It also forced the shifting of young tyro Maro Itoje to the backrow, a position he has filled admirably for club side Saracens on occasion but one in which he is yet to truly shine on the international stage. Such is his prodigious talent, he is unlikely to remain a greenhorn at no.6 for long if required, but the form of Lawes and Launchbury in particular, who has picked up two Man-of-the-Match awards in his three games, has given Jones a pleasant second-row headache to contend with when all his troops are available.

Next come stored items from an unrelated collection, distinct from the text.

Inductive exec_step (cfg : SQLStoreConfig) : time * Database → time * Database → Prop :=
| xs_kernel s s' : kernel_step cfg s s' → exec_step cfg s s'
| xs_other t t' db db' :
    t ≤ t' → db'.(db_turns) = db.(db_turns) → db'.(db_attempts) = db.(db_attempts) →
    db'.(db_events) = db.(db_events) → db'.(db_operations) = db.(db_operations) →
    outcome_turns db' = outcome_turns db →
    exec_step cfg (t, db) (t', db').

Definition exec_run (cfg : SQLStoreConfig) : relation (time * Database) := rtc (exec_step cfg).

(** A database no call has touched yet. *)
Definition fresh_tables (db : Database) : Prop :=
  db.(db_turns) = [] ∧ db.(db_attempts) = [] ∧ db.(db_events) = [] ∧ db.(db_operations) = []
  ∧ outcome_turns db = [].

Definition exec_reachable (cfg : SQLStoreConfig) (s : time * Database) : Prop :=
  ∃ t db, fresh_tables db ∧ exec_run cfg (t, db) s.

(** What a step may do to a lease: nothing, or extend it at its own time. *)
Definition lease_moves (cfg : SQLStoreConfig) (t : time) (a a' : sqlTurnAttemptRow) : Prop :=
  a'.(ar_LeaseExpiresAt) = a.(ar_LeaseExpiresAt) ∧ a'.(ar_LastHeartbeatAt) = a.(ar_LastHeartbeatAt)
  ∨ ∃ now, canonicalExecutionTime t = Ok now ∧ a.(ar_LastHeartbeatAt) ≤ now
      ∧ a'.(ar_LastHeartbeatAt) = now ∧ executionLeaseExpiry cfg now = Ok a'.(ar_LeaseExpiresAt).

Inductive step_shape (cfg : SQLStoreConfig) (t : time) (db db' : Database) : Prop :=
| shape_keep f g :
    db'.(db_turns) = map f db.(db_turns) → db'.(db_attempts) = map g db.(db_attempts) →
    (∀ r, r ∈ db.(db_turns) → turn_keeps r (f r)) →
    (∀ a, a ∈ db.(db_attempts) → attempt_keeps a (g a) ∧ lease_moves cfg t a (g a)) →
    step_shape cfg t db db'
| shape_admit id admitted :
    admitted.(turn_Status) = TurnStatusQueued →
    db'.(db_turns) = db.(db_turns) ++ [turnToSQLRow id admitted 1] →
    db'.(db_attempts) = db.(db_attempts) →
    existsb (turn_key_taken (turnToSQLRow id admitted 1)) db.(db_turns) = false →
    step_shape cfg t db db'
| shape_claim clock command res row turn now expired lease :
    claim_write cfg clock command db res db' row turn now expired lease →
    canonicalExecutionTime t = Ok now → step_shape cfg t db db'
| shape_retire turnID f g :
    (∀ r, r ∈ db.(db_turns) → turn_is turnID r = true →
          turn_retires r (f r) ∧ TurnStatus_Terminal r.(tr_Status) = false) →
    (∀ a, attempt_retires a (g a)) →
    db'.(db_turns) = update_rows (turn_is turnID) f db.(db_turns) →
    db'.(db_attempts) = update_rows (runs_turn turnID) g db.(db_attempts) →
    step_shape cfg t db db'.

Lemma shape_same cfg t db : step_shape cfg t db db.
Proof.
  apply (shape_keep _ _ _ _ id id); rewrite ?List.map_id; try done.
  - intros r _. split; [done|by left].
  - intros a _. split; [done|by left].
Qed.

Two further wins over Scotland this weekend (Monday 13th 3am AEST) and Ireland a week later, will see them overtake New Zealand’s world record for consecutive victories, as well as bagging a second successive Six Nations title and Grand Slam in the process. Not bad for a team Jones still considers to be very much a work in progress as he plots their ascension to the summit of the test arena in time for the 2019 World Cup in Japan.
But while you do feel that they are due a performance of some note anytime soon, their Celtic rivals will certainly not be standing on ceremony for a triumphant English parade. Indeed, Scotland are enjoying their best start to a Six Nations since 2013, have a side that many rate as the strongest since they last won the tournament – the final Five Nations before Italy joined the party back in 1999, and in fullback Stuart Hogg, have arguably the standout player of the competition.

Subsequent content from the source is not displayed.